Work instruction:
Word for word, transcribe the data below from the line with "select_by_id u tb = None ->" to the line with "Lemma wf_weaken_threads (w", keeping both of those lines.

Stored items:
# # # # # # #

Lemma create_task_absent (u : string) (now : Datetime.t)
    (task_data : TaskCreate.t) (tb : table) :
  select_by_id u tb = None ->
  create_task u now task_data tb
  = (Ok (Task.make u (TaskCreate.name task_data) "running"
                   (Datetime.isoformat now) None),
     tb ++ [Task.make u (TaskCreate.name task_data) "running"
                      (Datetime.isoformat now) None]).
Proof.
  intros H. unfold create_task, insert. cbn [Task.id]. now rewrite H.
Qed.

Lemma wf_weaken_threads (w : World.t) (tb : table)
    (threads : list (Z * string)) :
  wf (make tb (sleeping w) (monotonic w) (wall w) (issued w)) ->
  (forall x, In x threads -> In x (sleeping w)) ->
  wf (make tb threads (monotonic w) (wall w) (issued w)).
Proof.
  intros [W1 W2 W4 W5 W6] Hsub. constructor; simpl in *; eauto.
Qed.

Lemma wf_updated (w : World.t) (i : string) (task_data : TaskUpdate.t) :
  wf w ->
  wf (make (updated_table i (wall w) task_data (db w)) (sleeping w)
           (monotonic w) (wall w) (issued w)).
Proof.
  intros [W1 W2 W4 W5 W6]. constructor; simpl; trivial.
  - intros r' Hr'. apply in_updated_table in Hr' as (r & Hr & [->| ->]).
    + auto.
    + destruct (apply_updates_fields (wall w) task_data r)
        as (_ & -> & _). auto.
  - intros r' Hr'. apply in_updated_table in Hr' as (r & Hr & [->| ->]).
    + auto.
    + rewrite apply_updates_id. auto.
  - now rewrite (proj1 (updated_table_keys i (wall w) task_data (db w))).
Qed.

Lemma nodup_map_filter (f : Task.t -> bool) (tb : table) :
  NoDup (map Task.id tb) -> NoDup (map Task.id (filter f tb)).
Proof.
  induction tb as [|r tb IH]; simpl; intros H; trivial.
  inversion H as [|? ? Hnin Hnd]; subst.
  destruct (f r); simpl; [constructor|]; auto.
  intros Hin. apply Hnin. apply in_map_iff in Hin as (x & E & Hx).
  apply filter_In in Hx as [Hx _]. apply in_map_iff. eauto.
Qed.

Lemma in_remove_nth {A : Type} (k : nat) (l : list A) (x : A) :
  In x (remove_nth k l) -> In x l.
Proof.
  unfold remove_nth. intros H. apply in_app_or in H as [H|H].
  - rewrite <- (firstn_skipn k l). apply in_or_app. now left.
  - rewrite <- (firstn_skipn (S k) l). apply in_or_app. now right.
Qed.

(** Every enabled action preserves the invariant. *)
Lemma wf_step (w : World.t) (a : action) :
  wf w -> enabledb w a = true -> wf (step w a).
Proof.
  intros W En. unfold step.
  destruct a as [u td|st lim|i|i td|i|el wall'|k]; simpl in *; trivial.
  - (* Create *)
    apply not_issued in En.
    rewrite (create_task_absent u (wall w) td (db w))
      by now apply fresh_absent.
    destruct W as [W1 W2 W4 W5 W6]. constructor; simpl; trivial.
    + intros r Hr. apply in_app_or in Hr as [Hr|[<-|[]]]; auto.
      exists (wall w). simpl. now split.
    + intros r Hr. apply in_app_or in Hr as [Hr|[<-|[]]]; simpl; auto.
    + intros wk j Hj. apply in_app_or in Hj as [Hj|[E|[]]].
      * right. eauto.
      * left. congruence.
    + rewrite map_app. simpl. apply NoDup_app; trivial.
      * repeat constructor. intros [].
      * intros x Hx [<-|[]]. apply En.
        apply in_map_iff in Hx as (r & <- & Hr). auto.
  - (* Update *)
    destruct (select_by_id i (db w)) as [old|] eqn:E.
    + rewrite (update_task_found _ _ _ _ _ E). simpl. now apply wf_updated.
    + rewrite (update_task_absent _ _ _ _ E). simpl. now destruct w.
  - (* Delete *)
    unfold delete_task.
    destruct (delete_by_id i (db w)) as [tb' rc] eqn:E.
    assert (Htb : tb' = filter (fun r => negb (has_id i r)) (db w))
      by (unfold delete_by_id in E; congruence).
    assert (W' : wf (make tb' (sleeping w) (monotonic w) (wall w)
                          (issued w))).
    { destruct W as [W1 W2 W4 W5 W6]. subst tb'.
      constructor; simpl; trivial.
      - intros r Hr. apply filter_In in Hr as [Hr _]. auto.
      - intros r Hr. apply filter_In in Hr as [Hr _]. auto.
      - now apply nodup_map_filter. }
    now destruct (rc =? 0).
  - (* Tick *)
    apply andb_true_iff in En as [_ Vw].
    destruct W as [W1 W2 W4 W5 W6]. now constructor.
  - (* Wake *)
    destruct (nth_error (sleeping w) k) as [[wk i]|] eqn:E; [|discriminate].
    simpl. rewrite complete_task_as_update.
    apply wf_weaken_threads; [now apply wf_updated|].
    simpl. intros x. apply in_remove_nth.
Qed.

# # # # # # #

Solution to the problem:
  select_by_id u tb = None ->
  create_task u now task_data tb
  = (Ok (Task.make u (TaskCreate.name task_data) "running"
                   (Datetime.isoformat now) None),
     tb ++ [Task.make u (TaskCreate.name task_data) "running"
                      (Datetime.isoformat now) None]).
Proof.
  intros H. unfold create_task, insert. cbn [Task.id]. now rewrite H.
Qed.

Lemma wf_weaken_threads (w : World.t) (tb : table)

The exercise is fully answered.